**What to do:** Every line from the one with "Definition cargo_name (key" through the final line of the entries below should be returned exactly; leave out all other lines.

*** Begin section ***

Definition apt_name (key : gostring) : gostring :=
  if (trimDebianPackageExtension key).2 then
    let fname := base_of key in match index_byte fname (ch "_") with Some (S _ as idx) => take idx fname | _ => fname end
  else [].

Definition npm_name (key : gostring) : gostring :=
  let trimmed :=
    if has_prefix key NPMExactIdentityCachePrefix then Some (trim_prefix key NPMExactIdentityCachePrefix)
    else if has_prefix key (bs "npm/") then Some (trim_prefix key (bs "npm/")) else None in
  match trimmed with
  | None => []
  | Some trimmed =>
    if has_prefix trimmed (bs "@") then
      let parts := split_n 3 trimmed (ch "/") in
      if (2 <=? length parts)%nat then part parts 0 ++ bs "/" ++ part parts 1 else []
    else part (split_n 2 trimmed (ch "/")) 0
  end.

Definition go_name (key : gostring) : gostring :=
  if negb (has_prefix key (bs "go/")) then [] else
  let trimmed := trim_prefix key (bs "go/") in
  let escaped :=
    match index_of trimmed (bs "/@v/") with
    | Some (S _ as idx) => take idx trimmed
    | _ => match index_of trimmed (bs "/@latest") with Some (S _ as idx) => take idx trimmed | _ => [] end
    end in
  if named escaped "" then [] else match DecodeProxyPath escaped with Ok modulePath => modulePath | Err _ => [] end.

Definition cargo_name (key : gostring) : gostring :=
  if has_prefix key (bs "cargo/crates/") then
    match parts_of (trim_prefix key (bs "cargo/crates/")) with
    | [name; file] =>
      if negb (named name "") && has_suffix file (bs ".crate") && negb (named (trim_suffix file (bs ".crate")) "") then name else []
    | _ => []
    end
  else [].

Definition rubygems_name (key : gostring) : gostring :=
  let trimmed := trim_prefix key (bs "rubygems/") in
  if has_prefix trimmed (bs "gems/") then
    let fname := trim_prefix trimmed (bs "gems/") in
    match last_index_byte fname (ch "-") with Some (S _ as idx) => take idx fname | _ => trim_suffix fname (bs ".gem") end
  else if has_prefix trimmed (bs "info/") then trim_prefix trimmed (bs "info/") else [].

*** End section ***

**Response to this exercise:**
Definition cargo_name (key : gostring) : gostring :=
  if has_prefix key (bs "cargo/crates/") then
    match parts_of (trim_prefix key (bs "cargo/crates/")) with
    | [name; file] =>
      if negb (named name "") && has_suffix file (bs ".crate") && negb (named (trim_suffix file (bs ".crate")) "") then name else []
    | _ => []
    end
  else [].

Definition rubygems_name (key : gostring) : gostring :=
  let trimmed := trim_prefix key (bs "rubygems/") in
  if has_prefix trimmed (bs "gems/") then
    let fname := trim_prefix trimmed (bs "gems/") in
    match last_index_byte fname (ch "-") with Some (S _ as idx) => take idx fname | _ => trim_suffix fname (bs ".gem") end
  else if has_prefix trimmed (bs "info/") then trim_prefix trimmed (bs "info/") else [].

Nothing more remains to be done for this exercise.